YOUR INSTRUCTIONS: Copy word for word, please, the lines of the entries below running from the one containing "once: with an" to the one containing "destruct (Z.eq_dec o 0) as [->|Ho].", both ends included.

**********

Lemma binary_round_scaled (s : bool) (p p' : positive) (k : Z) :
  0 <= k -> Zpos p' = Zpos p * 2 ^ k -> Zpos p' < 2 ^ 64 ->
  exists mo eo,
    int_float mo eo
    /\ binary_round prec emax s p 0 = S754_finite s mo eo
    /\ binary_round prec emax s p' 0 = S754_finite s mo (eo + k).
Proof.
  intros Hk Hp' Hbound.
  assert (Hdp' : digits p' = digits p + k) by (apply digits_scaled; assumption).
  assert (Hd64 : digits p' <= 64) by (apply digits_le; lia).
  pose proof (digits_pos p) as Hpos.
  destruct (Z.le_gt_cases (digits p) 24) as [Hsmall|Hbig].
  - destruct (binary_round_exact s p p 0) as (m & Hm & Hint & Hr);
      [lia | rewrite Z.pow_0_r; lia | lia | lia |].
    destruct (binary_round_exact s p' p k) as (m' & Hm' & _ & Hr');
      [lia | exact Hp' | lia | lia |].
    rewrite <- Hm in Hm'. apply Zpos_inj in Hm'. subst m'.
    exists m, (digits p + 0 - 24). split; [exact Hint|]. split; [exact Hr|].
    rewrite Hr'. f_equal. lia.
  - destruct (bra_normal s p) as (m & dl & Hdm & Hdl & Hall); [lia|].
    assert (Hr : forall q : positive, 24 < digits q ->
                 binary_round prec emax s q 0 = bra s (Zpos q) 0).
    { intros q Hq. unfold binary_round.
      pose proof (shl_align_spec q 0 (fexp prec emax (Zpos (digits2_pos q) + 0))) as Hal.
      destruct (shl_align q 0 _) as [mz ez]. destruct Hal as [Hez Hmz].
      fold (digits q) in Hez. rewrite fexp_eq in Hez.
      assert (Hz : ez = 0) by lia. rewrite Hz in *.
      change (2 ^ (0 - 0)) with 1 in Hmz. rewrite Z.mul_1_r in Hmz.
      apply Zpos_inj in Hmz. now subst mz. }
    exists m, (digits p + 0 - 24 + dl). split; [|split].
    + split; [exact Hdm | lia].
    + rewrite Hr, Hall by (unfold emin; lia). apply cond_fin_finite. lia.
    + rewrite Hr by lia.
      rewrite (bra_shift s p p' k 0) by (unfold emin; lia || assumption).
      rewrite Hall by (unfold emin; lia).
      rewrite cond_fin_finite by lia. f_equal. lia.
Qed.

Lemma of_Z_scaled (o k : Z) :
  o <> 0 -> 0 <= k -> Z.abs o * 2 ^ k < 2 ^ 64 ->
  exists mo eo,
    int_float mo eo
    /\ of_Z o = S754_finite (sign_of o) mo eo
    /\ of_Z (o * 2 ^ k) = S754_finite (sign_of o) mo (eo + k).
Proof.
  intros Ho Hk Hbound.
  assert (H2k : 0 < 2 ^ k) by (apply pow2_pos; lia).
  unfold of_Z, binary_normalize, sign_of.
  destruct o as [|p|p]; [contradiction| |].
  - destruct (Zpos p * 2 ^ k) as [|p'|p'] eqn:Ep'; try lia.
    apply (binary_round_scaled false p p' k); lia.
  - destruct (Zneg p * 2 ^ k) as [|p'|p'] eqn:Ep'; try lia.
    apply (binary_round_scaled true p p' k); lia.
Qed.

(** *** The two products of the conversion formula *)

Lemma div_exp_ok (x y : float32) : exp_ok (div x y).
Proof.
  unfold div, SFdiv.
  destruct x as [sx|sx| |sx mx ex], y as [sy|sy| |sy my ey]; try exact I.
  destruct (SFdiv_core_binary prec emax (Zpos mx) ex (Zpos my) ey) as [[mz ez] lz].
  destruct (binary_round_aux prec emax (xorb sx sy) mz ez lz) as [s|s| |s m e] eqn:Er;
    try exact I.
  exact (round_aux_exponent _ _ _ _ _ _ _ Er).
Qed.

Lemma valid_exp_ok (x : float32) : valid x = true -> exp_ok x.
Proof.
  destruct x as [s|s| |s m e]; try (intros; exact I).
  unfold valid, valid_binary, bounded, canonical_mantissa. intros Hv.
  apply andb_prop in Hv. destruct Hv as [Hc _]. apply Z.eqb_eq in Hc.
  rewrite fexp_eq in Hc. cbn [exp_ok]. lia.
Qed.

(** [q * o * 2^k], rounded after each product, is [q * (o * 2^k)] rounded
    once: with an integer [o], scaling by a power of two is exact. *)
Lemma mul_scaled_operand (q : float32) (o k : Z) :
  exp_ok q -> 0 <= k <= 23 -> Z.abs o * 2 ^ k < 2 ^ 64 ->
  mul (mul q (of_Z o)) (pow2_float k) = mul q (of_Z (o * 2 ^ k)).
Proof.
  intros Hq Hk Hbound.
  destruct (Z.eq_dec o 0) as [->|Ho].
  - cbn [Z.mul of_Z binary_normalize].
    destruct q as [sq|sq| |sq mq eq]; cbn; rewrite ?xorb_false_r; reflexivity.
  - destruct (of_Z_scaled o k Ho) as (mo & eo & Hint & -> & ->); [lia | exact Hbound |].
    destruct q as [sq|sq| |sq mq eq]; try (cbn; rewrite ?xorb_false_r; reflexivity).
    destruct (mul_int_cases sq (sign_of o) mq mo eq eo Hq Hint) as (m & e & _ & _ & -> & Hall).
    apply Hall. exact Hk.
Qed.

Lemma valid_microstep_pow2 (res : Z) :
  valid_microstep res ->
  exists k, 0 <= k <= 4 /\ res = 2 ^ k /\ of_Z res = pow2_float k.
Proof.
  intros [-> | [-> | [-> | [-> | ->]]]];
    [exists 0 | exists 1 | exists 2 | exists 3 | exists 4];
    (split; [lia|]); split; reflexivity.
Qed.

(** *** Integers that binary32 holds exactly *)

Lemma sig24_scaled (z k : Z) : 0 <= k -> sig24 z -> sig24 (z * 2 ^ k).
Proof.
  intros Hk [-> | (y & a & Ha & Hz & Hy)]; [now left|]. right.
  exists y, (a + k). split; [lia|]. split; [|exact Hy].
  assert (0 < 2 ^ k) by (apply pow2_pos; lia).
  rewrite Z.abs_mul, Hz, (Z.abs_eq (2 ^ k)), Z.pow_add_r by lia. ring.
Qed.

Lemma sig24_opp (z : Z) : sig24 z -> sig24 (- z).
Proof.
  intros [-> | (y & a & Ha & Hz & Hy)]; [now left|]. right.
  exists y, a. rewrite Z.abs_opp. auto.
Qed.

Lemma round_half_away_nonneg (m : positive) (e : Z) : 0 <= round_half_away m e.
Proof.
  unfold round_half_away. destruct (Z.leb_spec 0 e) as [He|He].
  - assert (0 < 2 ^ e) by (apply pow2_pos; lia). lia.
  - assert (0 < 2 ^ (- e - 1)) by (apply pow2_pos; lia).
    apply Z.div_pos; [lia | apply pow2_pos; lia].
Qed.

Lemma round_half_away_sig24 (m : positive) (e : Z) :
  digits m <= 24 -> sig24 (round_half_away m e).
Proof.
  intros Hd. unfold round_half_away.
  destruct (Z.leb_spec 0 e) as [He|He].
  - right. exists m, e. split; [exact He|]. split; [|exact Hd].
    assert (0 < 2 ^ e) by (apply pow2_pos; lia). apply Z.abs_eq. lia.
  - pose proof (digits_bounds m) as [_ Hu].
    assert (Hm : Zpos m < 2 ^ 24).
    { eapply Z.lt_le_trans; [exact Hu|]. apply Z.pow_le_mono_r; lia. }
    assert (HP : 0 < 2 ^ (- e - 1)) by (apply pow2_pos; lia).
    assert (H2 : 2 ^ (- e) = 2 * 2 ^ (- e - 1)).
    { rewrite <- Z.pow_succ_r by lia. f_equal. lia. }
    set (r := (Zpos m + 2 ^ (- e - 1)) / 2 ^ (- e)).
    assert (Hr0 : 0 <= r) by (apply Z.div_pos; lia).
    assert (Hr1 : r < 2 ^ 23 + 1).
    { apply Z.div_lt_upper_bound; [lia|]. rewrite H2. change (2 ^ 23) with 8388608.
      change (2 ^ 24) with 16777216 in Hm. nia. }
    destruct r as [|p|p] eqn:Er; [now left| |lia].
    right. exists p, 0. split; [lia|]. split; [simpl; lia|].
    apply digits_le; [lia|]. change (2 ^ 23) with 8388608 in Hr1. change (2 ^ 24) with 16777216. lia.
Qed.

Lemma mul_comm (x y : float32) : mul x y = mul y x.
Proof.
  unfold mul, SFmul.
  destruct x as [sx|sx| |sx mx ex], y as [sy|sy| |sy my ey];
    rewrite ?(xorb_comm sx sy); try reflexivity.
  now rewrite Pos.mul_comm, Z.add_comm.
Qed.

(** The product of a converted integer and a valid number has at most 24
    significant bits. *)
Lemma mul_of_Z_digits (n : Z) (q : float32) (s : bool) (m : positive) (e : Z) :
  Z.abs n < 2 ^ 64 -> exp_ok q ->
  mul (of_Z n) q = S754_finite s m e -> digits m <= 24.
Proof.
  intros Hn Hq. rewrite mul_comm.
  destruct (Z.eq_dec n 0) as [->|Hn0].
  - destruct q; cbn; discriminate.
  - destruct (of_Z_scaled n 0 Hn0) as (mo & eo & Hint & -> & _);
      [lia | rewrite Z.pow_0_r; lia |].
    destruct q as [sq|sq| |sq mq eq]; try (cbn; discriminate).
    destruct (mul_int_cases sq (sign_of n) mq mo eq eo Hq Hint) as (m' & e' & Hd & _ & -> & _).
    unfold cond_fin. destruct (e' <=? 104); [|discriminate].
    intros [= _ <- _]. exact Hd.
Qed.

(** An integer with at most 24 significant bits survives the conversion to
    binary32, a product with 1.0 and [lroundf]. *)
Lemma of_Z_exact (u : Z) :
  sig24 u -> u <> 0 -> Z.abs u < 2 ^ 64 ->
  exists m e,
    mul one (of_Z u) = S754_finite (sign_of u) m e
    /\ round_half_away m e = Z.abs u.
Proof.
  intros [->|(y & a & Ha & Hu & Hy)] Hu0 Hbound; [contradiction|].
  pose proof (digits_pos y) as Hpos.
  assert (H2a : 0 < 2 ^ a) by (apply pow2_pos; lia).
  assert (Hya : digits y + a <= 64).
  { destruct (Z.abs u) as [|p|p] eqn:Ep; try lia.
    rewrite <- (digits_scaled p y a) by (lia || exact Hu). apply digits_le; lia. }
  assert (Hconv : exists m, Zpos m = Zpos y * 2 ^ (24 - digits y)
                            /\ int_float m (digits y + a - 24)
                            /\ of_Z u = S754_finite (sign_of u) m (digits y + a - 24)).
  { unfold of_Z, binary_normalize, sign_of.
    destruct u as [|p|p]; [contradiction| |];
      apply (binary_round_exact _ p y a); (lia || exact Hu). }
  destruct Hconv as (m & Hm & [Hdm _] & ->).
  set (e := digits y + a - 24) in *.
  exists m, e. split.
  - unfold mul, one. cbn [SFmul xorb].
    fold (bra (sign_of u) (Zpos (8388608 * m)) (-23 + e)).
    destruct (bra_exact (sign_of u) (8388608 * m) m 23 (-23 + e) e) as (m2 & Hm2 & ->);
      [ lia | rewrite Pos2Z.inj_mul; change (2 ^ 23) with 8388608; ring
      | rewrite Hdm; unfold emin, e; lia | lia | ].
    replace (-23 + e + 23 - e) with 0 in Hm2 by lia.
    rewrite Z.pow_0_r, Z.mul_1_r in Hm2. apply Zpos_inj in Hm2. subst m2.
    apply cond_fin_finite. unfold e. lia.
  - unfold round_half_away. destruct (Z.leb_spec 0 e) as [He|He].
    + rewrite Hm, Hu, <- Z.mul_assoc, <- Z.pow_add_r by (unfold e in *; lia).
      do 2 f_equal. unfold e. lia.
    + assert (HP : 0 < 2 ^ (- e - 1)) by (apply pow2_pos; lia).
      assert (H2 : 2 ^ (- e) = 2 * 2 ^ (- e - 1)).
      { rewrite <- Z.pow_succ_r by lia. f_equal. lia. }
      assert (Hme : Zpos m = Z.abs u * 2 ^ (- e)).
      { rewrite Hm, Hu, <- Z.mul_assoc, <- Z.pow_add_r by (unfold e in *; lia).
        do 2 f_equal. unfold e. lia. }
      rewrite Hme. symmetry.
      apply Z.div_unique with (2 ^ (- e - 1)); lia.
Qed.

End F32Facts.


(** ** The geared axis *)

Section GearedAxis.

Context {A : Type} `{AccelStepper A} `{Libc}.

(** A value the [switch] does not list is stored all the same; only the
    select lines are left alone. *)
Lemma setMicrostepResolution_unlisted (res : Z) (g : GearedStepper A) (io : gpio) :
  ~ valid_microstep res ->
  getMicrostepResolution (fst (setMicrostepResolution res g io)) = res
  /\ snd (setMicrostepResolution res g io) = io.
Proof.
  intros Hres. split; [reflexivity|].
  unfold setMicrostepResolution, valid_microstep in *. cbn [snd].
  repeat match goal with
    | |- context [?a =? ?b] => destruct (Z.eqb_spec a b); [exfalso; tauto|]
    end.
  reflexivity.
Qed.

(** C1 fails on the code: after [begin()] the stored resolution is 16;
    [setMicrostepResolution(3)] then drives no select line, yet
    [getMicrostepResolution()] returns 3: the field is assigned before the
    value is looked at. *)
Theorem unlisted_microstep_is_stored (g : GearedStepper A) (io : gpio) :
  let g1 := fst (begin g io) in
  let io1 := snd (begin g io) in
  getMicrostepResolution g1 = 16
  /\ getMicrostepResolution (fst (setMicrostepResolution 3 g1 io1)) = 3
  /\ snd (setMicrostepResolution 3 g1 io1) = io1
  /\ ~ valid_microstep (getMicrostepResolution (fst (setMicrostepResolution 3 g1 io1))).
Proof.
  cbn. repeat split. unfold valid_microstep. lia.
Qed.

**********

RESPONSE AREA:
    once: with an integer [o], scaling by a power of two is exact. *)
Lemma mul_scaled_operand (q : float32) (o k : Z) :
  exp_ok q -> 0 <= k <= 23 -> Z.abs o * 2 ^ k < 2 ^ 64 ->
  mul (mul q (of_Z o)) (pow2_float k) = mul q (of_Z (o * 2 ^ k)).
Proof.
  intros Hq Hk Hbound.
  destruct (Z.eq_dec o 0) as [->|Ho].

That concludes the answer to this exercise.